Ask Osler Priority Sheet Cardiac/Diuretics - Priority Sheet

Furosemide Nursing Considerations NCLEX Priority Sheet

Furosemide is a loop diuretic. NCLEX tests potassium loss, fluid volume status, blood pressure, renal function, ototoxicity, and the digoxin-hypokalemia trap.

Study aid - not medical advice. Not a clinical decision tool. For NCLEX pharmacology review only.

Priority 1

What to do first

1. Check blood pressure, weight trend, edema, lung sounds, and urine output.
2. Review potassium and renal function before administration when ordered.
3. Assess for dehydration: thirst, weakness, dizziness, hypotension, tachycardia, or poor skin turgor.

Safety

Hold If

Notify the provider and follow protocol for severe hypotension, dehydration, very low potassium, worsening renal function, oliguria/anuria, severe dizziness, or hearing changes.

Do not independently replace potassium. Anticipate ordered electrolyte correction.

Monitoring

Labs to Watch

Watch K+, Na+, Mg++, BUN, creatinine, urine output, daily weight, and blood pressure.

Hypokalemia is the NCLEX headline because it increases dysrhythmia risk and can amplify digoxin toxicity.

Review Details

NCLEX Review Notes

Key Signs
Electrolyte loss: hypokalemia, hyponatremia, hypomagnesemia, metabolic alkalosis.

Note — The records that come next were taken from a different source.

(** ** The dispatcher *)
Definition HandleCommand (tlsInput : gostring) (line : gostring) (w : World) : outcome * World :=
  let '(cmd, arg) := parseCommand line in
  let cmd := ToUpper cmd in
  if cmd =s? "EHLO" then handleEHLO arg w
  else if cmd =s? "HELO" then handleHELO arg w
  else if cmd =s? "MAIL" then handleMAIL arg w
  else if cmd =s? "RCPT" then handleRCPT arg w
  else if cmd =s? "DATA" then handleDATA w
  else if cmd =s? "BDAT" then handleBDAT arg w
  else if cmd =s? "RSET" then handleRSET w
  else if cmd =s? "VRFY" then handleVRFY arg w
  else if cmd =s? "EXPN" then handleEXPN w
  else if cmd =s? "HELP" then handleHELP w
  else if cmd =s? "NOOP" then handleNOOP w
  else if cmd =s? "QUIT" then handleQUIT w
  else if cmd =s? "AUTH" then handleAUTH arg w
  else if cmd =s? "STARTTLS" then
  if negb (TrimSpace arg =s? []) then respond 501 "5.5.4 Syntax error (no parameters allowed)" w
  else handleSTARTTLS tlsInput w
  else respond 500 "5.5.2 Syntax error, command unrecognized" w.

(** ** The connection's command loop: one round, and whether it goes on *)
Definition maxCommandLine : Z := 2048.
Definition defaultMaxCommands : Z := 10000.
Definition defaultMaxErrors : Z := 20.
Definition maxCmds : Z := if MaxCommands srv <=? 0 then defaultMaxCommands else MaxCommands srv.
Definition maxErrs : Z := if MaxErrors srv <=? 0 then defaultMaxErrors else MaxErrors srv.

Definition serveRound (tlsInput : gostring) (w : World) : bool * World :=
  match readBoundedLine (bufsize srv) (stream_end srv) (Z.to_nat (maxCommandLine + 1)) (input w) with
  | (Err _, rest) => (false, set_input rest w)
  | (Ok (raw, total, _), rest) =>
      let w := set_input rest w in
      if maxCommandLine <? total then
      let w := WriteResponse 500 "5.5.2 Line too long" w in
      (negb (defaultMaxErrors <=? errCount w), w)
      else if maxSessionBytes srv <? bytesIn srv (input w)
      then (false, WriteResponse 421 "4.7.0 Session data limit exceeded, closing connection" w)
      else
      let line := TrimSpace raw in
      if line =s? [] then (true, w) else
      let w := count_command w in
      if maxCmds <? cmdCount w
      then (false, WriteResponse 421 "4.7.0 Too many commands, closing connection" w)
      else
      let '(o, w) := HandleCommand tlsInput line w in
      match o with
      | Quit => (false, w)
      | _ => if maxErrs <=? errCount w
          then (false, WriteResponse 421 "4.7.0 Too many errors, closing connection" w)
          else (true, w)
      end
  end.
End Handlers.
Lemma scramFirst_inv now rand cf w : may_auth w -> smtp_inv (snd (scramFirst srv now rand cf w)).
Proof.
  intros Hm. unfold scramFirst.
  destruct (ParseClientFirstMessage cf) as [m |]; [| by eauto with umail].
  destruct (SplitN3 cf ",") as [[[flag authz] bare] |]; [| by eauto with umail].
  split_if; [split_if; by eauto with umail |]. split_if; [by eauto with umail |].
  destruct (isUserLockedOut srv now (ToLower (ciAuthCID m)) (tables w)) as [locked t].
  repeat (split_if; [by eauto with umail |]).
  destruct (GenerateNonce rand) as [sn |]; [| by eauto with umail].
  destruct (GenerateSalt rand) as [salt |]; [| by eauto with umail].
  eapply (after_line now w); [done | auto with umail |].
  intros line w' Hm'. destruct (decode _ _); eauto using scramFinal_inv with umail.
Qed.

Lemma handleAuthSCRAM_inv now rand i w :
  may_auth w -> smtp_inv (snd (handleAuthSCRAMSHA256 srv now rand i w)).
Proof.
  assert (Hinit : forall e w, may_auth w -> smtp_inv (snd (scramInitial srv now rand e w))).
  { intros e v Hm. unfold scramInitial. destruct (decode _ e); eauto using scramFirst_inv with umail. }
  intros Hm. unfold handleAuthSCRAMSHA256. destruct i; [by apply Hinit |].
  apply (after_line now w _ (fun line => scramInitial srv now rand (TrimSpace line)));
    auto with umail.
Qed.

Lemma handleAUTH_inv now rand arg w : smtp_inv w -> smtp_inv (snd (handleAUTH srv now rand arg w)).
Proof.
  intros Hi. unfold handleAUTH. repeat (split_if; [by auto with umail |]).
  assert (Hm : may_auth w).
  { split_and!; [done | |].
    - breflect. by destruct (decide (state (sess w) = StateGreeted)).
    - unfold channel_ok. breflect. destruct E as [E | E]; breflect; [by left | by right]. }
  destruct (isAuthLockedOut srv now (clientAddr srv) (tables w)) as [locked t].
  split_if; [by eauto with umail |].
  destruct (SplitN2 arg " ") as [mech i].
  assert (Hm' : may_auth (set_tables t w)) by (apply (may_auth_same w); auto with umail).
  repeat split_if; eauto using handleAuthPLAIN_inv, handleAuthLOGIN_inv, handleAuthSCRAM_inv with umail.
Qed.

Lemma handleSTARTTLS_inv i w : smtp_inv w -> smtp_inv (snd (handleSTARTTLS srv i w)).
Proof.
  intros Hi. unfold handleSTARTTLS. repeat (split_if; [by auto with umail |]).
  split; [| by apply (inv_delivered w)]. split; [by intros ? |]. done.
Qed.

Lemma HandleCommand_inv now rand i line w :
  smtp_inv w -> smtp_inv (snd (HandleCommand srv now rand i line w)).
Proof.
  intros Hi. unfold HandleCommand. destruct (parseCommand line) as [cmd arg].
  repeat split_if; auto using handleEHLO_inv, handleHELO_inv, handleMAIL_inv, handleRCPT_inv,
    handleDATA_inv, handleBDAT_inv, handleAUTH_inv, handleSTARTTLS_inv with umail.
  - by apply respond_inv, finish_same with w.
  - unfold handleVRFY. split_if; auto with umail.
Qed.

Lemma serveRound_inv now rand i w : smtp_inv w -> smtp_inv (snd (serveRound srv now rand i w)).
Proof.
  intros Hi. unfold serveRound.
  destruct (readBoundedLine _ _ _ _) as [[[[l t] b] | e] rest]; [| by apply (same_inv w)].
  assert (H1 : smtp_inv (set_input rest w)) by (by apply (same_inv w)).
  split_if; [by apply write_inv |]. split_if; [by apply write_inv |].
  split_if; [done |]. split_if; [by apply write_inv, (same_inv w) |].
  match goal with |- context [HandleCommand srv now rand i ?l ?v] =>
    pose proof (HandleCommand_inv now rand i l v ltac:(by apply (same_inv w))) as H;
    destruct (HandleCommand srv now rand i l v) as [[] w'] end; simpl in H;
    try done; split_if; auto using write_inv.
Qed.

Lemma smtp_step_inv w w' : smtp_inv w -> smtp_step w w' -> smtp_inv w'.
Proof.
  intros Hi Hs. destruct Hs; [by apply serveRound_inv | by apply (same_inv w)].
Qed.

Lemma connected_inv tls i t : smtp_inv (connected tls i t).
Proof. split; [| constructor]. by split. Qed.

Volume depletion: hypotension, dizziness, weakness, thirst, tachycardia, poor urine output.

Ototoxicity: tinnitus or hearing change is high priority.
NCLEX Trap
Trap: a patient takes digoxin and furosemide; K+ is 3.1 mEq/L.

Safer answer: recognize increased digoxin toxicity risk, assess pulse and toxicity signs, notify the provider, and anticipate ordered potassium correction.
Related Pattern
Loop diuretic: furosemide wastes potassium.

Potassium-sparing contrast: spironolactone can increase potassium. NCLEX likes comparing hypoK+ vs hyperK+ risks.
Mini Quiz
Question: A patient receiving furosemide reports dizziness and has BP 86/50 with K+ 2.9. What is the priority?

Answer: hold per protocol, assess volume status and rhythm risk, notify the provider, and anticipate ordered electrolyte/volume management.
References
Saunders Comprehensive Review for the NCLEX-RN Examination; Davis's Drug Guide for Nurses; DailyMed furosemide labeling; 2022 ACC/AHA/HFSA heart failure guideline.